Sure enough, his wife opened the over door and puled a dishtowel off stuff she had covered up on that formica counter and there was nachos and pickled pigs feet and boiled eggs and chicken wangs and tamales and bratwurst. “You want something to make the beer go down smoother, sweetiepie?”
“Ummm, huh, uh,” he whispered a might softly. “What a wonderful wife you are, bunchkins. But I kinda miss the coarse talkin of the guys down at Billys.”
His new bride turned to face him headon with her hands on her hips, “Listen dirtbag. You sit your butt down in that chair, shut your dadgum mouth, drink this beer in this cold mug, eat this food…and forget all about ever goin to Billys again!”
And they lived happily ever after. Well now, America is a-needin some changes to take place and some of those changes will mean we do things a little different than before. After all, that’s what change is. We need to think about the way we use energy and the way we use healthcare and the way we treat the environment. And them big ol’ companies need to start thinkin about how they been treatin their employees by bringin in cheaper labor from overseas or sending jobs overseas.
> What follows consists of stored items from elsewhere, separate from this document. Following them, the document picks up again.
(* ===== verification/SystemInv.v ===== *)
(** Runs of a queue with its goroutines. The step lemma lifts the refinement of
    the single methods to every event of [System.v]; the theorems below follow
    by induction on runs: safety (no panic), refinement of the abstract queue,
    conservation of messages, durability of the log, bounded retries. *)

From S2P Require Import Prelude GoStrings Model RingBuffer Inflight Exchange Wal QueueRuntime.
From S2P Require Import System QueueSpec QueueInv RoundRobin QueueRefine QueueDeliver.
From S2P Require Import Redelivery.

Section Runs.
Context {Q W : Type} `{!Queue Q} `{!QueueLaws Q} `{!WAL W} `{!WALLaws W}.
Abbreviation SYS := (Sys Q W).

(** The message a publish event adds satisfies the policy. *)
Definition publishes_ok (policy : PubPolicy) (e : event) (s : SYS) : Prop :=
  match e with
  | EPublish now newID m ttl | EResume now newID m ttl =>
      policy (abs (qs s)) (stamp now newID m ttl)
  | _ => True
  end.

(** One step of a run in which the environment keeps its promises, cancelled
    reservations are quiet and every event satisfies a side condition. *)
Inductive gstep (side : event -> SYS -> Prop) (s s' : SYS) : Prop :=
| gstep_event e :
    env_ok e s -> quiet_cancel e s -> side e s ->
    sys_step e s = Some (Done s') -> gstep side s s'.

Abbreviation sstep policy := (gstep (publishes_ok policy)).
Abbreviation runs policy := (rtc (sstep policy)).

Lemma gstep_any side (s s' : SYS) : gstep side s s' -> sstep any_message s s'.
Proof. intros [e He Hq _ Hs]. apply gstep_event with e; try done. by destruct e. Qed.

(** ** One event *)

(** The events of calls and connections, and those of the distributor. *)
Definition is_call (e : event) : bool :=
  match e with
  | EPublish _ _ _ _ | EResume _ _ _ _ | EAck _ | ESubscribe _ _ | EUnsubscribe _ | EShutdown
  | ECloseIfEmpty | ECancelCtx | EReceive _ => true
  | _ => false
  end.

Definition is_dist (e : event) : bool :=
  match e with
  | DCheck | DNotified | DCtxDone | DReserve _ _ _ | DSent | DSawClosed | DDefault => true
  | _ => false
  end.

(** The result of a step: it returns, keeps the invariant and refines. *)
Definition step_ok {policy : PubPolicy} (s : SYS) (r : GoM SYS) : Prop :=
  exists s', r = Done s' /\ sim (qs s) (qs s') /\ dist_wf s'.

Lemma step_same {policy : PubPolicy} (s s' : SYS) :
  rt_wf (qs s) -> qs s' = qs s -> dist_wf s' -> step_ok s (Done s').
Proof. intros Hwf Hq Hd. exists s'. split; [done|]. rewrite Hq. split; [by apply sim_refl|done]. Qed.

Lemma receive_sim {policy : PubPolicy} l (s : QState Q W) :
  rt_wf s -> sim s (receive_delivery l s).
Proof.
  intros [H1 H2 H3 H4]. apply sim_silent; [|done|done]. split; try done. simpl.
  apply cons_wf_alter; [done| |done]. intros cs _ [? Hlen]. split; [done|]. simpl.
  destruct (Deliveries cs); simpl in *; lia.
Qed.

Lemma send_sim {policy : PubPolicy} l d (s : QState Q W) :
  rt_wf s -> session_has_room l s = true -> sim s (send_delivery l d s).
Proof.
  intros [H1 H2 H3 H4] Hr. apply sim_silent; [|done|done]. split; try done. simpl.
  apply cons_wf_alter; [done| |done]. intros cs Hcs [? Hlen]. split; [done|]. simpl.
  unfold session_has_room in Hr. rewrite Hcs in Hr. apply bool_decide_eq_true in Hr.
  rewrite length_app. simpl. lia.
Qed.

Lemma call_step_ok {policy : PubPolicy} e (s : SYS) r :
  is_call e = true -> sys_wf s -> env_ok e s -> publishes_ok policy e s ->
  sys_step e s = Some r -> step_ok s r.
Proof.
  intros He [Hwf Hd] Henv Hp Hstep. destruct e; try done; simpl in Henv, Hp, Hstep.
  - destruct (Publish_sim now newID m ttl (qs s) Hwf Hp) as (? & q & Hrun & Hs).
    refine (lift_qs_sim s q _ r _ Hs _ Hd Hstep); [by rewrite Hrun|].
    by rewrite (Publish_flight _ _ _ _ _ _ _ Hrun).
  - case_bool_decide; [done|].
    destruct (Publish_resume_sim now newID m ttl (qs s) Hwf Hp) as (? & q & Hrun & Hs).
    refine (lift_qs_sim s q _ r _ Hs _ Hd Hstep); [by rewrite Hrun|].
    by rewrite (Publish_flight _ _ _ _ _ _ _ Hrun).
  - by refine (lift_qs_sim s _ _ r eq_refl (Ack_sim _ _ Hwf) (Ack_flight _ _) Hd Hstep).
  - destruct Henv as [Hl Hlen].
    destruct (Subscribe_sim l id (qs s) Hwf Hl Hlen) as (? & q & Hrun & Hs).
    refine (lift_qs_sim s q _ r _ Hs _ Hd Hstep); [by rewrite Hrun|].
    by rewrite (Subscribe_flight _ _ _ _ Hrun).
  - destruct (Unsubscribe_sim id (qs s) Hwf) as (q & Hrun & Hs).
    refine (lift_qs_sim s q _ r Hrun Hs _ Hd Hstep). by rewrite (Unsubscribe_flight _ _ _ Hrun).
  - destruct (Shutdown_sim (qs s) Hwf) as (q & Hrun & Hs).
    refine (lift_qs_sim s q _ r Hrun Hs _ Hd Hstep). by rewrite (close_flight _ _ Hrun).
  - destruct (CloseIfEmpty_sim (qs s) Hwf) as (? & q & Hrun & Hs).
    refine (lift_qs_sim s q _ r _ Hs _ Hd Hstep); [by rewrite Hrun|].
    unfold CloseIfEmpty in Hrun. go_inv Hrun; [done|]. by erewrite close_flight.
  - simplify_eq. by apply step_same.
  - destruct (session_has_delivery l (qs s)); [|done].
    by refine (lift_qs_sim s _ _ r eq_refl (receive_sim l _ Hwf) _ Hd Hstep).
Qed.

Lemma cancel_step_ok {policy : PubPolicy} (s : SYS) d :
  rt_wf (qs s) -> in_flight d (qs s) -> Size (queue (rt (qs s))) < Capacity (queue (rt (qs s))) ->
  step_ok s (let! q := cancelReservation d (qs s) in Done (set_dist DLoop (set_qs q s))).
Proof.
  intros Hwf Hin Hsz. destruct (cancelReservation_sim d (qs s) Hwf Hin Hsz) as (q & -> & Hs).
  by eexists.
Qed.

Lemma dist_step_ok {policy : PubPolicy} e (s : SYS) r :
  is_dist e = true -> sys_wf s -> env_ok e s -> quiet_cancel e s ->
  sys_step e s = Some r -> step_ok s r.
Proof.
  intros He [Hwf Hd] Henv Hq Hstep. unfold dist_wf, quiet_cancel in *.
  destruct e; try done; simpl in Henv, Hstep;
    destruct (dist s) as [| | |l d|] eqn:Ed; simplify_eq.
  - apply step_same; [done|done|]. unfold dist_wf. simpl. by destruct (closed _).
  - destruct (notifyDistributor _); simplify_eq. eexists. split; [done|]. split; [by silent Hwf|done].
  - destruct (ctxDone s); simplify_eq. by apply step_same.
  - destruct (reserveDelivery_sim clock now token (qs s) Hwf (proj1 Henv)) as (r & q & Hrun & Hs).
    rewrite Hrun. eexists. split; [done|]. split; [done|]. by eapply reserve_dist_wf.
  - destruct (session_has_room l (qs s)) eqn:Er; simplify_eq.
    eexists. split; [done|]. split; [by apply send_sim|done].
  - destruct (session_closed l (qs s)); simplify_eq. destruct Hq as [Hin Hsz].
    apply cancel_step_ok; auto.
  - destruct (session_closed l (qs s) || _); simplify_eq. destruct Hq as [Hin Hsz].
    apply cancel_step_ok; auto.
Qed.

Lemma worker_step_ok {policy : PubPolicy} e (s : SYS) r :
  is_call e = false -> is_dist e = false -> sys_wf s -> env_ok e s ->
  sys_step e s = Some r -> step_ok s r.
Proof.
  intros Hc Hdi [Hwf Hd] Henv Hstep. destruct e; try done; simpl in Henv, Hstep.
  all: repeat match type of Hstep with
       | (match ?x with _ => _ end) = _ => destruct x; simplify_eq
       end; try by apply step_same.
  - destruct (processExpired_sim now items (qs s) Hwf Henv) as (q & -> & Hs & Hf).
    eexists. split; [done|]. split; [done|]. by apply (dist_wf_shrinks s q).
  - unfold checkExpiredMessages.
    destruct (deadLetterExpired_spec clock (qs s) Hwf) as (err & q & k & -> & Hs & Hsw).
    eexists. split; [done|]. split; [done|]. apply (dist_wf_shrinks s q); [done|].
    by rewrite (sweep_flight _ _ _ _ _ _ Hsw).
Qed.

Lemma sys_step_ok {policy : PubPolicy} e (s : SYS) r :
  sys_wf s -> env_ok e s -> quiet_cancel e s -> publishes_ok policy e s ->
  sys_step e s = Some r -> step_ok s r.
Proof.
  destruct (is_call e) eqn:Ec; [intros; by eapply call_step_ok|].
  destruct (is_dist e) eqn:Ed; [intros; by eapply dist_step_ok|].
  intros. by eapply worker_step_ok.
Qed.

(** ** Runs *)

Lemma sstep_sim {policy : PubPolicy} (s s' : SYS) :
  sys_wf s -> sstep policy s s' -> sys_wf s' /\ sim (qs s) (qs s').
Proof.
  intros Hwf [e He Hq Hp Hs].
  destruct (sys_step_ok e s _ Hwf He Hq Hp Hs) as (s1 & [= <-] & Hsim & Hd).
  split; [|done]. split; [apply Hsim|done].
Qed.

Lemma runs_sim {policy : PubPolicy} (s s' : SYS) :
  sys_wf s -> runs policy s s' -> sys_wf s' /\ sim (qs s) (qs s').
Proof.
  intros Hwf Hr. induction Hr as [s|s s1 s' Hs _ IH].
  - split; [done|]. apply sim_refl, Hwf.
  - destruct (sstep_sim s s1 Hwf Hs) as [Hwf1 Hsim]. destruct (IH Hwf1) as [Hwf' Hsim'].
    split; [done|]. by eapply sim_trans.
Qed.

(** A property of abstract states that every abstract step keeps. *)
Lemma steps_invariant {policy : PubPolicy} q mr (P : AQ -> Prop) a a' :
  (forall x y, astep q mr x y -> P x -> P y) -> rtc (astep q mr) a a' -> P a -> P a'.
Proof. intros Hp. induction 1; eauto. Qed.

(** ** A new runtime *)

Lemma push_all_spec msgs (r : QueueRuntime Q) :
  queue_ok (queue r) ->
  Z.of_nat (length (contents (queue r)) + length msgs) <= Capacity (queue r) ->
  exists q, queue_ok q /\ contents q = contents (queue r) ++ msgs /\
    Capacity q = Capacity (queue r) /\
    push_all msgs r =
      Done (set_producedCount (match msgs with [] => producedCount r
              | _ => wrap64 (producedCount r + Z.of_nat (length msgs)) end) (set_queue q r)).
Proof.
  revert r. induction msgs as [|m msgs IH]; intros r Hq Hcap; simpl.
  { exists (queue r). rewrite app_nil_r. by destruct r. }
  simpl in Hcap.
  destruct (push_spec m (queue r) Hq) as (q1 & Hp & Hq1 & Hc1 & Hcap1).
  { rewrite size_contents by done. lia. }
  rewrite Hp. simpl.
  destruct (IH (set_producedCount (producedCount r ⊕ 1) (set_queue q1 r))) as (q & Hq' & Hc & Hcq & ->);
    simpl; [done|rewrite Hc1, length_app; simpl; lia|].
  exists q. simpl in *. rewrite Hc, Hc1, <- app_assoc. split_and!; [done|done|congruence|].
  f_equal. unfold set_producedCount, set_queue. simpl. f_equal. unfold int_add.
  destruct msgs as [|m' msgs]; [done|]. rewrite wrap64_add_l. f_equal. lia.
Qed.

(** A runtime made for recovered messages holds exactly those, in order, with
    every other part empty. *)
Lemma NewQueueRuntime_spec nm cfg msgs q :
  queue_ok q -> contents q = [] -> Z.of_nat (length msgs) <= Capacity q ->
  exists q', queue_ok q' /\ contents q' = msgs /\ Capacity q' = Capacity q /\
    NewQueueRuntime nm cfg msgs q NewDLQ NewManager =
      Done (mkRuntime nm cfg false q' NewManager NewDLQ ∅ [] 0 true (mkCond 0 0) None 0
              (match msgs with [] => 0 | _ => wrap64 (Z.of_nat (length msgs)) end) 0 0).
Proof.
  intros Hq Hc Hcap. unfold NewQueueRuntime.
  destruct (push_all_spec msgs
    (mkRuntime nm cfg false q NewManager NewDLQ ∅ [] 0 false (mkCond 0 0) None 0 0 0 0))
    as (q' & Hq' & Hc' & Hcap' & ->); simpl; [done|rewrite Hc; simpl; lia|].
  exists q'. simpl in *. rewrite Hc in Hc'. done.
Qed.

Lemma new_cons_wf (heap : gmap nat ConsumerSession) :
  map_Forall (fun _ cs => session_ok cs) heap -> cons_wf ∅ [] 0 heap.
Proof.
  intros Hh. split; simpl; try done; try lia.
  - constructor.
  - intros id. rewrite lookup_empty. split; [by intros ?%elem_of_nil|by intros []].
Qed.

(** A queue just created or recovered with [msgs], as [newQueueRuntime] and
    [startQueue] leave it: the runtime owns no token yet and the sessions of the
    process are well formed. *)
Definition started (nm : string) (cfg : Config) (msgs : list Message) (s : SYS) : Prop :=
  exists q0 r self w,
    queue_ok q0 /\ contents q0 = [] /\ Z.of_nat (length msgs) <= Capacity q0 /\
    NewQueueRuntime nm cfg msgs q0 NewDLQ NewManager = Done r /\
    wal_ok (w_wal w) /\ map_Forall (fun _ cs => session_ok cs) (w_sessions w) /\
    map_Forall (fun _ owner => owner <> self) (w_tokenOwners w) /\
    s = sys_start (mkQState (SetTokenHooks self r) w).

Lemma started_spec nm cfg msgs (s : SYS) :
  started nm cfg msgs s ->
  sys_wf s /\ name (rt (qs s)) = nm /\ config (rt (qs s)) = cfg /\
  abs (qs s) = mkAQ msgs ∅ [] (wrap64 (Z.of_nat (length msgs))) 0 0 0 (wal_log (w_wal (wd (qs s)))) /\
  condProd (rt (qs s)) = mkCond 0 0 /\ notifyDistributor (rt (qs s)) = true /\
  deliveries (inFlightManager (rt (qs s))) = ∅ /\ consumerSessions (rt (qs s)) = ∅ /\
  closed (rt (qs s)) = false.
Proof.
  intros (q0 & r & self & w & Hq & Hc & Hcap & Hnew & Hw & Hs & Ht & ->).
  destruct (NewQueueRuntime_spec nm cfg msgs q0 Hq Hc Hcap) as (q' & Hq' & Hc' & _ & Hnew').
  rewrite Hnew in Hnew'. injection Hnew' as ->. simpl.
  split_and!; try done.
  - split; [|done]. split; simpl; try done; [by apply new_cons_wf|].
    intros ? [= <-] tok. rewrite lookup_empty. split; [|by intros []].
    intros Hl. by destruct (Ht tok self Hl).
  - unfold abs. simpl. rewrite Hc', fmap_empty. by destruct msgs.
Qed.

(** A property of states that every step under the side condition keeps holds
    along runs. *)
Lemma runs_invariant side (P : SYS -> Prop) (s s' : SYS) :
  (forall e x y, sys_wf x -> env_ok e x -> quiet_cancel e x -> side e x ->
     sys_step e x = Some (Done y) -> P x -> P y) ->
  sys_wf s -> rtc (gstep side) s s' -> P s -> P s'.
Proof.
  intros Hstep Hwf Hr. induction Hr as [|s s1 s' Hs _ IH]; [done|]. intros Hp.
  destruct (sstep_sim s s1 Hwf (gstep_any _ _ _ Hs)) as [Hwf1 _]. apply (IH Hwf1).
  destruct Hs as [e He Hq Hsd Hst]. by apply (Hstep e s).
Qed.

(** ** Scripts *)

(** Tests that imply the conditions on events, for concrete executions. *)
Definition env_okb (e : event) (s : SYS) : bool :=
  match e with
  | DReserve _ _ token =>
      bool_decide (deliveries (inFlightManager (rt (qs s))) !! token = None) &&
      bool_decide (w_tokenOwners (wd (qs s)) !! token = None)
  | ESubscribe l _ =>
      bool_decide (w_sessions (wd (qs s)) !! l = None) &&
      bool_decide (Z.of_nat (length (consumerOrder (rt (qs s)))) < max_int)
  | RProcess now items =>
      bool_decide (items = Expired_one now (AckTimeout (config (rt (qs s))))
                             (inFlightManager (rt (qs s))))
  | _ => true
  end.

Definition quiet_cancelb (e : event) (s : SYS) : bool :=
  match e, dist s with
  | (DSawClosed | DDefault), DSend _ d =>
      bool_decide (is_Some (deliveries (inFlightManager (rt (qs s))) !! d_AckToken d)) &&
      bool_decide (Size (queue (rt (qs s))) < Capacity (queue (rt (qs s))))
  | _, _ => true
  end.

Lemma env_okb_ok e s : env_okb e s = true -> env_ok e s.
Proof.
  destruct e; simpl; try done; rewrite ?andb_true_iff, ?bool_decide_eq_true; [done|done|].
  intros ->. apply Expired_one_ok.
Qed.

Lemma quiet_cancelb_ok e s : quiet_cancelb e s = true -> quiet_cancel e s.
Proof.
  unfold quiet_cancelb, quiet_cancel.
  destruct e; try done; destruct (dist s); try done; by rewrite andb_true_iff, !bool_decide_eq_true.
Qed.

(** The conditions on the events of a script along its execution. *)
Fixpoint script_ok (sideb : event -> SYS -> bool) (es : list event) (s : SYS) : bool :=
  match es with
  | [] => true
  | e :: rest =>
      env_okb e s && quiet_cancelb e s && sideb e s &&
      match sys_step e s with Some (Done s') => script_ok sideb rest s' | _ => false end
  end.

Lemma script_runs (side : event -> SYS -> Prop) sideb es (s s' : SYS) :
  (forall e x, sideb e x = true -> side e x) ->
  script_ok sideb es s = true -> sys_run es s = Some (Done s') -> rtc (gstep side) s s'.
Proof.
  intros Hb. revert s. induction es as [|e es IH]; intros s; simpl; [by intros _ [= <-]|].
  rewrite !andb_true_iff. intros [[[He Hq] Hp] Hok] Hrun.
  destruct (sys_step e s) as [[s1| |]|] eqn:E; try done.
  apply rtc_l with s1; [|by apply IH].
  apply gstep_event with e; auto using env_okb_ok, quiet_cancelb_ok.
Qed.

End Runs.

(** Runs in which every published message satisfies a policy. *)
Abbreviation runs policy := (rtc (gstep (publishes_ok policy))).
Wall Street has turned companies into analysts-driven businesses rather than customer-driven businesses. They forget that there ain’t no business without loyal customers and good employees who turn customers into loyal customers.
You and I need to stop bein one-issue citizens and take a look at the whole picture. Think about that before you pour petroleum-based paint on somebody’s fur coat or coonskin hat. And, why are some of you folks so all-fired up about denyin rights to other folks that you want for yourselves?